Fault Injection In Deep Neural Networks

  • Brute force fault injection study

  • Over 50 models were studied

  • 100 billion test samples

  • Took over 1000 GPU hours

What the study looks for is simple but important. When does a single bit flip cause the AI model to give a completely wrong answer? These are called critical silent data corruptions, and they're dangerous because the system doesn't crash or give an error, it just confidently gives the wrong thing. The results show that yes, a single bit can cause a total misprediction. This data helps understand which parts of neural networks are most vulnerable to radiation so researchers know where to focus protection efforts.

 

Three AI Accelerator Chip Designs

Trevor has designed three AI accelerators
One with the University, two with his own company ArrayFold

  • Systolic Array Test chip - MIT90 - IU

    • Study the effects of radiation effects on systolic array architectures

    • 16x16 Reconfigurable (8-bit, 4-bit, 2-bit, 1-bit) weight and activations

    • Reconfigurable Output, Input, or weight stationary data flow

  • Accelerator - GF180 - ArrayFold

    • Radiation Tollerant design

    • 4KB SRAM

    • 32x32 Output Stataionary fixed dataflow

  • RISC-V accelerator - GF180 - ArrayFold

    • Radiation Tollerant design

    • Contains an 8x8 embedded output stationary systolic array

    • 16KB SRAM, QSPI, SPI, I2C, UART, PWM, watchdog, timers, instruction cache, PLIC

  • Systolic Array Test Chip

    A custom chip has been designed and built through the university specifically for studying radiation effects on AI hardware. Fabricated in a 90nm process, this chip is instrumented for research. It has special circuitry that allows viewing the complete internal state after radiation hits it, with protected control systems so it keeps running during tests. The chip can be reconfigured to test different computing modes and data types, which allows understanding how different design choices affect radiation sensitivity.

     

    The chip features different quantized modes:

    • 8-bit, 4-bit, 2-bit, 1-bit, and ternary weights

    • 8-bit, 4-bit, 2-bit, 1-bit activations

    It also supports reconfigurable data patterns:

    • Output Statationary

    • Weight Stationary

    • Input Stationary


    Two Commercial Accelerators for Space Applications

    Separately, Trevor founded a company, ArrayFold, and has fabricated two commercial chips in a 180nm process. The first (below) is a 32x32 AI accelerator that's fully radiation-hardened. Having an array this large at this process node is impressive.
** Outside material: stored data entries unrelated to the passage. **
Lemma disjoint_exact : ∃ b, SetOps.set_is_disjoint_from s o = inr b ∧ (b = true ↔ ∀ x, mem x (is_iter s) && mem x ks = false).
Proof.
  destruct (set_like_record o ks Ho) as (size & has & E & _ & Hh). unfold SetOps.set_is_disjoint_from. rewrite E. cbn [rec_keys rec_size rec_has].
  assert (∀ l x y, key_eq x y = true → negb (mem x l) = negb (mem y l)) as Hn by (intros l x y Exy; f_equal; by apply mem_same).
  destruct (F64.leb _ _).
  - rewrite (ask_until has _ ks (λ e, negb (mem e ks)) _ Hh) by (intros a e; by destruct (mem e ks)). eexists. split; [done|].
    rewrite forall_members by apply Hn. apply apart_iff.
  - rewrite (iterate_until _ (λ v, negb (mem v (is_iter s)))) by (intros u v; rewrite contains_mem, (mem_neg_zero v); by destruct (mem v (is_iter s))).
    exists (forallb (λ v, negb (mem v (is_iter s))) ks). split; [cbn; by destruct (forallb _ ks)|].
    rewrite forall_members, apart_iff by apply Hn. by setoid_rewrite andb_comm at 1.
Qed.

Lemma symmetric_exact : distinct ks → ∃ y, SetOps.set_symmetric_difference s o = inr y ∧ distinct (is_iter y) ∧ ∀ x, mem x (is_iter y) = xorb (mem x (is_iter s)) (mem x ks).
Proof.
  intros Hd. destruct (set_like_record o ks Ho) as (size & has & E & _ & Hh). unfold SetOps.set_symmetric_difference. rewrite E. cbn [rec_keys].
  rewrite (iterate_all _ (λ r v, let key := normalize_neg_zero v in let removed := is_shift_remove key r in if removed.1 then removed.2 else is_insert key removed.2)) by done.
  eexists. split; [done|]. split; [|intros x; by apply fold_toggle].
  apply fold_keeps; [|done]. intros r v Hr. cbv zeta. destruct (is_shift_remove _ r).1; [|apply insert_distinct]; by apply remove_distinct.
Qed.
    The second chip is a complete system: a radiation-hardened RISC-V CPU with an embedded 8x8 AI accelerator. The CPU has configurable protection, built-in memory, and supports standard communication protocols for real applications. These chips demonstrate commercially viable products. The goal is to show the market opportunity and use this as a foundation to move to smaller, faster chips that can run larger AI models in space and other harsh environments.